Among the updates aimed at elderly parishioners and those with disabilities:

• A hearing loop system that allows people with hearing aids to directly receive sound from the church’s PA system in their own hearing aids.

• Steps at the north entrance were removed and replaced with a concrete ramp.

• A push-button door opener at the church’s main east entrance allowing the elderly and disabled an easier entry into the church.

• A new ramp along the west wall leading up to the sanctuary.

• A handicap accessible bathroom in the gathering area’s east entrance.

“This church has always been a church of hospitality, especially for those who struggled with walking,” said Fr. Radecki. “Obviously as a one-story building with no steps on one side, access was always a positive.”

Fr. Radecki, who has been pastor of St. Agnes for one year, said remodeling plans have been discussed for several years. Initial plans had included adding space for a social hall, parish offices and a youth center to the church. “That plan was in the viciinity of $5.8 million.”

After consultation with the parish finance and pastoral councils, he said the parish decided to scale back its plans and remodel existing space. “So we began to assess what we wanted to do with the interior of the church and what the costs would be,” he noted. “As a result, we came up with a plan (costing) about $1.75 million.”

The diocese approved renovation plans last spring and construction began in May. Over the past three months, Masses have been celebrated at the parish school’s cafeteria. “That is where Masses took place for the first 20-something years of this parish, before they built this church in 1973,” said Fr. Radecki.

The parish is using revenue it received from the diocesan Advancing the Mission campaign to fund the project. The capital stewardship campaign, initiated by former Green Bay Bishop David Zubik, allowed parishes to retain 50 percent of the donations collected.

“We have probably about $350,000 to go,” said Fr. Radecki. “We hope to complete the fund-raising sometime this fall or very close to that.”

Last January, Bishop Ricken distributed a document to pastors and parish directors outlining revisions in the upcoming Roman Missal. In addition to changes in the Mass, requirements for the worship environment were also included.

The updates at St. Agnes will bring the church into compliance with Bishop Ricken’s directives. These include: new pews with kneelers and placement of the tabernacle in the remodeled sanctuary behind a reredos wall, an ornamental partition wall behind the altar.

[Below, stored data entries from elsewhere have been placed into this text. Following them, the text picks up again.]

(** Every entry point keeps the storage well formed. *)
Lemma storage_wf_dispatch
    (keccak256_packed : address -> address -> uint256 -> bytes32)
    env c s s' :
  storage_wf keccak256_packed s ->
  dispatch keccak256_packed env c s = Ok (tt, s') ->
  storage_wf keccak256_packed s'.
Proof.
  intros Hwf H. destruct c; cbn [dispatch] in H.
  - (* registerUser *)
    apply registerUser_Ok in H as (_ & Hnew & Hc & ->).
    destruct Hwf as (Hprof & Hmatch & Hcount).
    assert (Hnone : userProfiles s !! msg_sender env = None).
    { destruct (userProfiles s !! msg_sender env) eqn:E; [|reflexivity].
      exfalso. apply (Hprof (msg_sender env)); [rewrite E; eauto|exact Hnew]. }
    assert (Hreg : forall a, registered_in s a ->
              UserProfile.biometricCommitment
                (<[msg_sender env :=
                     UserProfile.mk biometricCommitment preferencesHash
                       REGISTRATION_AURA (block_timestamp env)
                       (block_timestamp env) true false 0 0]>
                   (userProfiles s) !!! a) <> 0).
    { intros a Ha. rewrite lookup_total_insert.
      destruct (decide (msg_sender env = a)); [exact Hc|exact Ha]. }
    unfold storage_wf, registered_in in *. simpl_state. split; [|split].
    + intros a Ha. rewrite lookup_total_insert.
      destruct (decide (msg_sender env = a)) as [|Hne]; [exact Hc|].
      rewrite lookup_insert_ne in Ha by exact Hne. auto.
    + intros i m Him. destruct (Hmatch i m Him) as (? & ? & ? & ? & ?).
      auto 10.
    + rewrite map_size_insert_None by exact Hnone.
      rewrite Hcount. lia.
  - (* updatePreferences *)
    apply updatePreferences_Ok in H as (_ & Hreg & _ & ->).
    apply (storage_wf_upd keccak256_packed s _ (msg_sender env)
             (fun p => UserProfile.set_lastActiveTimestamp
                         (block_timestamp env)
                         (UserProfile.set_preferencesHash newPreferencesHash
                            p)));
      try assumption; try reflexivity. intros p. reflexivity.
  - (* submitMatchingProof *)
    apply submitMatchingProof_Ok in H as (_ & Hreg & _ & _ & ->).
    apply (storage_wf_upd keccak256_packed s _ (msg_sender env)
             (UserProfile.set_lastActiveTimestamp (block_timestamp env)));
      try assumption; try reflexivity. intros p. reflexivity.
  - (* recordMutualMatch *)
    pose proof (recordMutualMatch_profiles _ _ _ _ _ _ _ _ H) as Hprof'.
    apply recordMutualMatch_Ok in H.
    destruct H as (_ & _ & Hne & Ha & Hb & Hsc & _ & _ & _ & Hmm & _ & Htu
                   & _).
    pose proof (active_registered _ _ _ Hwf Ha) as Hra.
    pose proof (active_registered _ _ _ Hwf Hb) as Hrb.
    destruct (upd_chain (userProfiles s) user1 user2
                (credit MATCH_AURA) (credit MATCH_AURA) count_match
                count_match) as (Hc & Hs & Hsz); auto.
    rewrite <- Hprof' in Hc, Hs, Hsz.
    destruct Hwf as (Hprof & Hmatch & Hcount).
    unfold storage_wf, registered_in in *. split; [|split].
    + intros a Hsa. rewrite Hc. auto.
    + intros i m Him. rewrite Hmm in Him. rewrite !Hc.
      apply lookup_insert_Some in Him as [[<- <-]|[_ Him]].
      * simpl_struct. auto.
      * apply Hmatch. exact Him.
    + rewrite Htu, Hsz. exact Hcount.
  - (* initiateIdentityReveal *)
    destruct (mutualMatches s !!! matchId) as [u1 u2 sc ts r1 r2 rts] eqn:Hm.
    pose proof (initiateIdentityReveal_profiles _ _ _ _ _ _ _ _ _ _ _ _ _ _
                  Hm H) as Hprof'.
    apply (initiateIdentityReveal_Ok _ _ _ _ _ _ _ _ _ _ _ _ _ _ Hm) in H.
    cbv zeta in H.
    destruct H as (_ & _ & _ & Hts & Hmm & _ & _ & _ & _ & _ & _ & _ & Htu
                   & _).
    assert (Hstored : mutualMatches s !! matchId
                      = Some (MutualMatch.mk u1 u2 sc ts r1 r2 rts)).
    { rewrite lookup_total_alt in Hm.
      destruct (mutualMatches s !! matchId) as [m0|]; cbn in Hm.
      - rewrite Hm. reflexivity.
      - injection Hm as <- <- <- <- <- <- <-. lia. }
    pose proof Hwf as (_ & Hmatch & _).
    destruct (Hmatch _ _ Hstored) as (_ & _ & _ & Hr1 & Hr2).
    simpl_struct.
    assert (Hfacts :
      (forall x, UserProfile.biometricCommitment (userProfiles s' !!! x)
                 = UserProfile.biometricCommitment (userProfiles s !!! x))
      /\ (forall x, is_Some (userProfiles s' !! x) ->
                    is_Some (userProfiles s !! x))
      /\ size (userProfiles s') = size (userProfiles s)).
    { destruct Hprof' as [->| ->]; [auto|].
      apply upd_chain; auto. }
    destruct Hfacts as (Hc & Hs & Hsz).
    apply (storage_wf_frame keccak256_packed s s' Hwf); try assumption.
    intros i m Him. rewrite Hmm in Him.
    apply lookup_insert_Some in Him as [[<- <-]|[_ Him]].
    + eexists. split; [exact Hstored|]. simpl_struct. auto.
    + exists m. auto.
  - (* awardBonusAura *)
    apply awardBonusAura_Ok in H as (_ & _ & Hreg & _ & ->).
    apply (storage_wf_upd keccak256_packed s _ user (credit points));
      try assumption; try reflexivity. auto.
  - (* deductAura *)
    apply deductAura_Ok in H as (_ & _ & Hreg & ->).
    apply (storage_wf_upd keccak256_packed s _ user
             (fun p => UserProfile.set_auraPoints
                         (UserProfile.auraPoints p - points) p));
      try assumption; try reflexivity. intros p. reflexivity.
  - (* setActiveStatus *)
    apply setActiveStatus_Ok in H as (_ & Hreg & ->).
    apply (storage_wf_upd keccak256_packed s _ (msg_sender env)
             (fun p => UserProfile.set_lastActiveTimestamp
                         (block_timestamp env)
                         (UserProfile.set_isActive isActive p)));
      try assumption; try reflexivity. intros p. reflexivity.
  - (* verifyUser *)
    apply verifyUser_Ok in H as (_ & _ & Hreg & _ & ->).
    apply (storage_wf_upd keccak256_packed s _ user
             (fun p => UserProfile.set_auraPoints
                         (UserProfile.auraPoints p + VERIFICATION_AURA)
                         (UserProfile.set_isVerified true p)));
      try assumption; try reflexivity. intros p. reflexivity.
  - (* setPaused *)
    apply setPaused_Ok in H as (_ & ->). exact Hwf.
  - (* transferOwnership *)
    apply transferOwnership_Ok in H as (_ & _ & ->). exact Hwf.
Qed.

Fr. Radecki said the addition of kneelers had been in the works prior to Bishop Ricken’s request. The new pews match the church’s circular design and in designated areas allow space for wheelchairs and walkers.

The tabernacle, where the Blessed Sacrament is reserved, was previously located in an alcove next to the sanctuary, said Fr. Radecki. “The sanctuary is a huge space and so we have moved the tabernacle from that alcove to the center” of the santuary. “In order to do that, we built this reredos wall and suspended a new crucifix — under which the tabernacle will be placed — as a central, integrated point.”

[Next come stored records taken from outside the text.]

Lemma format_drops_header_witness :
  format_query_results
    [[[("VarCharValue", VStr "FixtureKey")]];
     [[("VarCharValue", VStr "fk-1")]]] false
  = Ok (tl [[VStr "FixtureKey"]; [VStr "fk-1"]])
  /\ format_query_results
       [[[("VarCharValue", VStr "FixtureKey")]];
        [[("VarCharValue", VStr "fk-1")]]] true
     = Ok (map (hd VNone) (tl [[VStr "FixtureKey"]; [VStr "fk-1"]])).
Proof.
  pose proof (format_drops_header
                [[[("VarCharValue", VStr "FixtureKey")]];
                 [[("VarCharValue", VStr "fk-1")]]]
                [[VStr "FixtureKey"]; [VStr "fk-1"]]) as H.
  destruct H as [H1 H2].
  - repeat constructor.
  - split; [exact H1 | apply H2; repeat constructor; discriminate].
Defined.

(** X6. A cell without a text anywhere in the answer, the header row
    included, makes formatting raise [KeyError] in both modes. *)
Theorem format_missing_text (answer : ResultSet) (r : row) (c : datum) :
  In r answer -> In c r ->
  lookup String.eqb c "VarCharValue" = None ->
  format_query_results answer false = Raise KeyError
  /\ format_query_results answer true = Raise KeyError.
Proof.
  intros Hr Hc Hnone.
  assert (Hcols :
            map_result
              (fun r : row =>
                 map_result
                   (fun c : datum => subscript String.eqb c "VarCharValue") r)
              answer = Raise KeyError).
  { apply (map_result_raises _ answer KeyError r); [| exact Hr |].
    - intros y e' _. apply row_texts_raise_only_KeyError.
    - apply (map_result_raises _ r KeyError c); [| exact Hc |].
      + intros y e' _. unfold subscript.
        destruct (lookup String.eqb y "VarCharValue"); [discriminate |].
        intros H. now injection H.
      + unfold subscript. now rewrite Hnone. }
  unfold format_query_results. rewrite Hcols. split; reflexivity.
Qed.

Behind the reredos wall, a private area for prayer was constructed.

Other updates to the liturgical environment are a permanent baptismal font and stations of the cross.

“The baptismal font at the entry point to the church is a major new addition,” said Fr. Radecki. “It integrates not only the bowl for the water, but also the paschal candle and the holy oil ambry,” all of which symbolize entry into Christian life.

Other notable updates include an expanded bride’s dressing room, video screens above the sanctuary, security cameras at all church entries and an electronic message board in the gathering space.

“We’re integrating more technology,” noted Fr. Radecki, adding that the church lighting can all be controlled from an iPad.